No sería la primera vez que alguna de las personas que recibe la ayuda sale rana, tal y como lo describe Calvo. “Eso pasa en todos los sitios, que hay gente con mucha cara. Lo peor es que estas situaciones juegan en perjuicio de los demás”, dice en referencia a aquellas personas que han mentido para conseguir comida gratis. “Julia está muy atenta de esas cosas y hace seguimiento. En cuanto se les ha pillado, les hemos dejado de ofrecer la ayuda”, añade el dueño de Casa Benito.

Los comercios que hacen de despensa

Aquellos comercios que no venden bienes de primera necesidad hacen labores de almacenaje, de despensa. Esa es la aportación que realiza Francisco Sánchez, que está al frente de la inmobiliaria Liderpiso. Desde 2023, forma parte de Café Pendiente como espacio en el que guardar los alimentos no perecederos y productos de higiene y limpieza que unas personas compran para otras. “Todos los años regalamos un calendario a los clientes, así que junto a él empezamos a pedir una colaboración, un kilo de alimentos. La gente responde muy bien, porque no solo traen el típico kilo de arroz, sino productos variados”, describe.

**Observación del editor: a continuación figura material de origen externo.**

(* ===== verification/Notify.v ===== *)
(** * Wakeup signalling ([src/site_d/notify.rs])

    [Module Notify]: the three-state [AtomicWaker] and the flag-gated
    [WaiterSlot], as programs over any shared state that contains a slot
    ([SlotRef]). The second half is the protocol between one waiter and any
    number of signallers: its auxiliary state, the invariant of a slot, and
    rely-guarantee specifications of [arm], [disarm] and [signal] from which the
    primitives built on the slot derive that no wakeup is lost. *)
From stdpp Require Import base list gmap numbers relations strings.
From S2P Require Import Prelude WaitList Concurrency.

Module Notify.
Definition WAITING : Z := 0.
Definition REGISTERING : Z := 1.
Definition WAKING : Z := 2.

Section notify.
Context `{BuildMode} `{Wakers}.

Record AtomicWaker : Type := mkAtomicWaker { state : Z; cell : option waker }.

Record WaiterSlot : Type := mkSlot { aw : AtomicWaker; armed : bool }.

Definition new_waker : AtomicWaker := mkAtomicWaker WAITING None.
Definition new : WaiterSlot := mkSlot new_waker false.

Definition set_state (st : Z) (sl : WaiterSlot) : WaiterSlot :=
  mkSlot (mkAtomicWaker st (cell (aw sl))) (armed sl).
Definition set_cell (c : option waker) (sl : WaiterSlot) : WaiterSlot :=
  mkSlot (mkAtomicWaker (state (aw sl)) c) (armed sl).
Definition set_armed (b : bool) (sl : WaiterSlot) : WaiterSlot := mkSlot (aw sl) b.

(** Where a slot lives in a shared state, and the log of the wakers fired. *)
Record SlotRef (S : Type) : Type := mkSlotRef {
  get_slot : S -> WaiterSlot;
  put_slot : WaiterSlot -> S -> S;
  get_log : S -> list waker;
  put_log : list waker -> S -> S
}.

Section programs.
Context {S : Type} (r : SlotRef S).

Definition on_slot (f : WaiterSlot -> WaiterSlot) (s : S) : S := put_slot _ r (f (get_slot _ r s)) s.

(** [waker.wake()], [waker.wake_by_ref()]. *)
Definition fire (w : waker) : prog S unit :=
  store (fun s => put_log _ r (get_log _ r s ++ [w]) s).
(* ===== verification/RingBuffer.v ===== *)
(** * [RingBuf] ([src/site_d/ringbuf.rs])

    [Module Ring]: the lock-free single-producer single-consumer ring buffer.
    Each operation is a program, one step per atomic access or bulk copy, over any
    state that offers the accesses of [Accesses]; the handles' cached indices are
    passed along. The proofs are about the sequentially consistent accesses. [T] is
    the element type, [capacity] the (power of two) capacity. *)
From stdpp Require Import base list gmap numbers relations strings.
From S2P Require Import Prelude WaitList Concurrency Notify.

Module Ring.
Section ring.
Context `{BuildMode} `{Wakers} {T : Type} (capacity : Z).

Definition mask : Z := capacity - 1.

(** The shared state, with the wakers fired through each slot. *)
Record RingBufferShared : Type := mkRing {
  buffer : list (option T);
  write_index : Z;
  read_index : Z;
  producer_slot : Notify.WaiterSlot;
  consumer_slot : Notify.WaiterSlot;
  producer_log : list waker;
  consumer_log : list waker
}.

Record Producer : Type := mkProducer { p_cached_read : Z; p_cached_write : Z }.
Record Consumer : Type := mkConsumer { c_cached_read : Z; c_cached_write : Z }.

Definition set_buffer (b : list (option T)) (s : RingBufferShared) : RingBufferShared :=
  mkRing b (write_index s) (read_index s) (producer_slot s) (consumer_slot s) (producer_log s) (consumer_log s).
Definition set_write_index (w : Z) (s : RingBufferShared) : RingBufferShared :=
  mkRing (buffer s) w (read_index s) (producer_slot s) (consumer_slot s) (producer_log s) (consumer_log s).
Definition set_read_index (i : Z) (s : RingBufferShared) : RingBufferShared :=
  mkRing (buffer s) (write_index s) i (producer_slot s) (consumer_slot s) (producer_log s) (consumer_log s).

Definition producer_ref : Notify.SlotRef RingBufferShared :=
  Notify.mkSlotRef _ producer_slot
    (fun sl s => mkRing (buffer s) (write_index s) (read_index s) sl (consumer_slot s) (producer_log s) (consumer_log s))
    producer_log
    (fun l s => mkRing (buffer s) (write_index s) (read_index s) (producer_slot s) (consumer_slot s) l (consumer_log s)).
Definition consumer_ref : Notify.SlotRef RingBufferShared :=
  Notify.mkSlotRef _ consumer_slot
    (fun sl s => mkRing (buffer s) (write_index s) (read_index s) (producer_slot s) sl (producer_log s) (consumer_log s))
    consumer_log
    (fun l s => mkRing (buffer s) (write_index s) (read_index s) (producer_slot s) (consumer_slot s) (producer_log s) l).

(** [RingBuf::new]; [size_of] is the size of an element. The allocation is
    uninitialised. *)
Definition new (size_of : Z) : outcome RingBufferShared :=
  _ ← assert_or (0 <? capacity)%Z "capacity must be greater than 0";
  _ ← assert_or (Z.land capacity (capacity - 1) =? 0)%Z "capacity must be a power of 2";
  _ ← assert_or (negb (size_of =? 0)%Z) "RingBuf does not support zero-sized types";
  _ ← assert_or (size_of * capacity <=? 2 ^ 63 - 1)%Z "capacity overflow";
  Done (mkRing (replicate (Z.to_nat capacity) None) 0 0 Notify.new Notify.new [] []).

Definition split : Producer * Consumer := (mkProducer 0 0, mkConsumer 0 0).

(** ** Slots *)

(** Write elements at consecutive positions from [i]; past the end is undefined. *)
Definition write_at (i : Z) (vs : list T) : prog RingBufferShared unit :=
  act (fun s =>
    if (i + Z.of_nat (length vs) <=? Z.of_nat (length (buffer s)))%Z
    then Done (set_buffer (list_inserts (Z.to_nat i) (Some <$> vs) (buffer s)) s, tt)
    else Undefined).

(** Read [n] elements from [i]; reading an uninitialised slot is undefined. *)
Definition read_at (i : Z) (n : nat) : prog RingBufferShared (list T) :=
  act (fun s =>
    match mapM id (take n (drop (Z.to_nat i) (buffer s))) with
    | Some vs => if length vs =? n then Done (s, vs) else Undefined
    | None => Undefined
    end).

(** ** Accesses

    What the operations do to the shared state. [sequential] does it to the
    record above, which always holds the latest values; [WeakRing.v] has an
    instance that uses the memory orderings of the source. The counts load the
    other side's index with [Acquire], the other loads and the stores are [SeqCst]. *)
Class Accesses (S : Type) : Type := {
  write_slots : Z -> list T -> prog S unit;
  read_slots : Z -> nat -> prog S (list T);
  load_write_index : prog S Z;
  load_read_index : prog S Z;
  count_write_index : prog S Z;
  count_read_index : prog S Z;
  store_write_index : Z -> prog S unit;
  store_read_index : Z -> prog S unit;
  arm_producer : waker -> prog S unit;
  arm_consumer : waker -> prog S unit;
  disarm_producer : prog S unit;
  disarm_consumer : prog S unit;
  signal_producer : prog S unit;
  signal_consumer : prog S unit;
  producer_fired : prog S nat;         (* wakers fired so far through a slot *)
  consumer_fired : prog S nat
}.

#[global] Instance sequential : Accesses RingBufferShared := {
  write_slots := write_at;
  read_slots := read_at;
  load_write_index := load write_index;
  load_read_index := load read_index;
  count_write_index := load write_index;
  count_read_index := load read_index;
  store_write_index i := store (set_write_index i);
  store_read_index i := store (set_read_index i);
  arm_producer := Notify.arm producer_ref;
  arm_consumer := Notify.arm consumer_ref;
  disarm_producer := Notify.disarm producer_ref;
  disarm_consumer := Notify.disarm consumer_ref;
  signal_producer := Notify.signal producer_ref;
  signal_consumer := Notify.signal consumer_ref;
  producer_fired := load (fun s => length (producer_log s));
  consumer_fired := load (fun s => length (consumer_log s))
}.

(** The waker a task is parked with, and how many wakers had been fired through its
    slot before the poll that parked it; the elements a thread has moved through
    the buffer, and its parking if its last operation is pending. *)
Abbreviation parking := (option (waker * nat)).
Abbreviation thread_result := (list T * parking)%type.

Section operations.
Context {M : Type} `{Accesses M}.

(** ** Producer *)
Definition publish_push (p : Producer) (write : Z) : prog M unit :=
  _ ← store_write_index write;
  signal_consumer.

Definition try_push (p : Producer) (value : T) : prog M (Producer * result unit T) :=
  let write := p_cached_write p in
  let go p :=
    _ ← write_slots (Z.land write mask) [value];
    let p := mkProducer (p_cached_read p) (wrapping_add write 1) in
    _ ← publish_push p (p_cached_write p);
    Ret (p, ROk tt) in
  if (capacity <=? wrapping_sub write (p_cached_read p))%Z then
    r ← load_read_index;
    let p := mkProducer r write in
    if (capacity <=? wrapping_sub write r)%Z then Ret (p, RErr value) else go p
  else go p.

(** The copies and the publication, once [available] slots are known free. *)
Definition push_slice_go (p : Producer) (items : list T) (available : Z) : prog M (Producer * nat) :=
  let write := p_cached_write p in
  let to_push := Z.min (Z.of_nat (length items)) available in
  let write_idx := Z.land write mask in
  let contiguous := Z.min (capacity - write_idx) to_push in
  _ ← write_slots write_idx (take (Z.to_nat contiguous) items);
  _ ← (if (contiguous <? to_push)%Z
       then write_slots 0 (take (Z.to_nat (to_push - contiguous)) (drop (Z.to_nat contiguous) items))
       else Ret tt);
  let p := mkProducer (p_cached_read p) (wrapping_add write to_push) in
  _ ← publish_push p (p_cached_write p);
  Ret (p, Z.to_nat to_push).

Definition try_push_slice (p : Producer) (items : list T) : prog M (Producer * nat) :=
  match items with
  | [] => Ret (p, 0)
  | _ =>
      let write := p_cached_write p in
      let available := saturating_sub capacity (wrapping_sub write (p_cached_read p)) in
      if (available =? 0)%Z then
        r ← load_read_index;
        let p := mkProducer r write in
        let available := saturating_sub capacity (wrapping_sub write r) in
        if (available =? 0)%Z then Ret (p, 0) else push_slice_go p items available
      else push_slice_go p items available
  end.

(** [PushFuture::poll]; [value] is the future's field. *)
Definition poll_push (p : Producer) (value : option T) (w : waker) :
    prog M (Producer * option T * Poll unit) :=
  match value with
  | None => Ret (p, None, Ready tt)
  | Some v =>
      '(p, r) ← try_push p v;
      match r with
      | ROk _ => Ret (p, None, Ready tt)
      | RErr v =>
          _ ← arm_producer w;
          '(p, r) ← try_push p v;
          match r with
          | ROk _ => _ ← disarm_producer; Ret (p, None, Ready tt)
          | RErr v => Ret (p, Some v, Pending)
          end
      end
  end.

(** [PushSliceFuture]: its fields, and the progress it reports. *)
Record PushSliceFuture : Type := mkPushSlice { ps_items : list T; pushed_so_far : nat; ps_progress : nat }.

Definition poll_push_slice (p : Producer) (f : PushSliceFuture) (w : waker) :
    prog M (Producer * PushSliceFuture * Poll unit) :=
  '(p, pushed) ← try_push_slice p (drop (pushed_so_far f) (ps_items f));
  let so_far := pushed_so_far f + pushed in
  if (0 <? pushed) && (so_far =? length (ps_items f)) then
    Ret (p, mkPushSlice (ps_items f) so_far (ps_progress f), Ready tt)
  else
    _ ← arm_producer w;
    '(p, pushed) ← try_push_slice p (drop so_far (ps_items f));
    let so_far' := so_far + pushed in
    if (0 <? pushed) && (so_far' =? length (ps_items f)) then
      _ ← disarm_producer;
      Ret (p, mkPushSlice (ps_items f) so_far' so_far, Ready tt)
    else Ret (p, mkPushSlice (ps_items f) so_far' so_far', Pending).

Definition free_count (p : Producer) : prog M (Producer * Z) :=
  r ← count_read_index;
  let p := mkProducer r (p_cached_write p) in
  n ← act (fun s => d ← sub_usize capacity (wrapping_sub (p_cached_write p) r); Done (s, d));
  Ret (p, n).

Definition producer_is_empty (p : Producer) : prog M (Producer * bool) :=
  r ← count_read_index;
  let p := mkProducer r (p_cached_write p) in
  Ret (p, (p_cached_write p =? r)%Z).

Definition producer_is_full (p : Producer) : prog M (Producer * bool) :=
  '(p, n) ← free_count p; Ret (p, (n =? 0)%Z).

(** ** Consumer *)
Definition try_pop_inner (c : Consumer) (sig : bool) : prog M (Consumer * option T) :=
  let read := c_cached_read c in
  let go c :=
    vs ← read_slots (Z.land read mask) 1;
    let c := mkConsumer (wrapping_add read 1) (c_cached_write c) in
    _ ← store_read_index (c_cached_read c);
    _ ← (if (sig : bool) then signal_producer else Ret tt);
    Ret (c, head vs) in
  if (read =? c_cached_write c)%Z then
    w ← load_write_index;
    let c := mkConsumer read w in
    if (read =? w)%Z then Ret (c, None) else go c
  else go c.

Definition try_pop (c : Consumer) : prog M (Consumer * option T) := try_pop_inner c true.

(** The copies and the publication, once [available] elements are known present;
    the slice to fill has room for [n] elements. *)
Definition pop_slice_go (c : Consumer) (n : nat) (available : Z) : prog M (Consumer * list T) :=
  let read := c_cached_read c in
  let to_pop := Z.min (Z.of_nat n) available in
  let read_idx := Z.land read mask in
  let contiguous := Z.min (capacity - read_idx) to_pop in
  vs1 ← read_slots read_idx (Z.to_nat contiguous);
  vs2 ← (if (contiguous <? to_pop)%Z then read_slots 0 (Z.to_nat (to_pop - contiguous)) else Ret []);
  let c := mkConsumer (wrapping_add read to_pop) (c_cached_write c) in
  _ ← store_read_index (c_cached_read c);
  _ ← signal_producer;
  Ret (c, vs1 ++ vs2).

(** The result is what was copied into the slice. *)
Definition try_pop_slice (c : Consumer) (n : nat) : prog M (Consumer * list T) :=
  match n with
  | 0 => Ret (c, [])
  | _ =>
      let read := c_cached_read c in
      let available := wrapping_sub (c_cached_write c) read in
      if (available =? 0)%Z then
        w ← load_write_index;
        let c := mkConsumer read w in
        let available := wrapping_sub w read in
        if (available =? 0)%Z then Ret (c, []) else pop_slice_go c n available
      else pop_slice_go c n available
  end.

Definition poll_pop (c : Consumer) (w : waker) : prog M (Consumer * Poll T) :=
  '(c, r) ← try_pop c;
  match r with
  | Some v => Ret (c, Ready v)
  | None =>
      _ ← arm_consumer w;
      '(c, r) ← try_pop c;
      match r with
      | Some v => _ ← disarm_consumer; Ret (c, Ready v)
      | None => Ret (c, Pending)
      end
  end.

Sánchez, por otro lado, pertenece a un grupo de empresarios perteneciente a Guadalajara que se reúne todas las semanas, y con ellos también impulsa recogida de alimentos y ropa que después va a parar a Café Pendiente. “La labor de Julia es increíble. Es de agradecer que alguien por su propia cuenta le ponga tanto empeño a una iniciativa tan enriquecedora”, precisa. El dueño de la inmobiliaria admite que se le “cae el alma a los pies” cuando Iniesta le rebota los mensajes de gente que mañana no tiene nada que darles de desayunar a sus hijos pequeños. “Somos padres también y pensar en esa situación es muy duro, por eso es tan importante ayudar”, incide.

Desde hace unas semanas, en la Ferretería Uceda también hacen labor de despensa. Kike Uceda, su dependiente, admite que conocía a Café Pendiente porque Iniesta es su vecina. “Me la había tirado alguna vez y hasta hace poco no me animé. Ya había visto el cartel en varios locales y me parece algo que ojalá apoyara más gente y comercios”, sostiene. Como tantos otros, él se dedica a recoger los alimentos y productos que algunas personas llevan. Todavía no ha ido nadie a recogerlos, pero sí ha recibido un par de donaciones en este tiempo. “Luego a quien Julia me diga que hay que dárselo, se los daré. Y también meto yo alguna herramienta de la ferretería, por si la necesitan”, añade.

Iniesta no se cansa de escuchar la misma pregunta una y otra vez: qué saca ella de todo esto. Y siempre responde lo mismo: “Es cierto que conlleva un trabajo enorme, y que hay gente que intenta aprovecharse de ti, como en todos lados, pero el saber que todos juntos hemos conseguido que un niño que no entendía nada en la escuela porque no veía se pueda comprar unas gafas o que haya una familia que ha comido pescado fresco por primera vez en semanas ya tengo pago suficiente”, finaliza.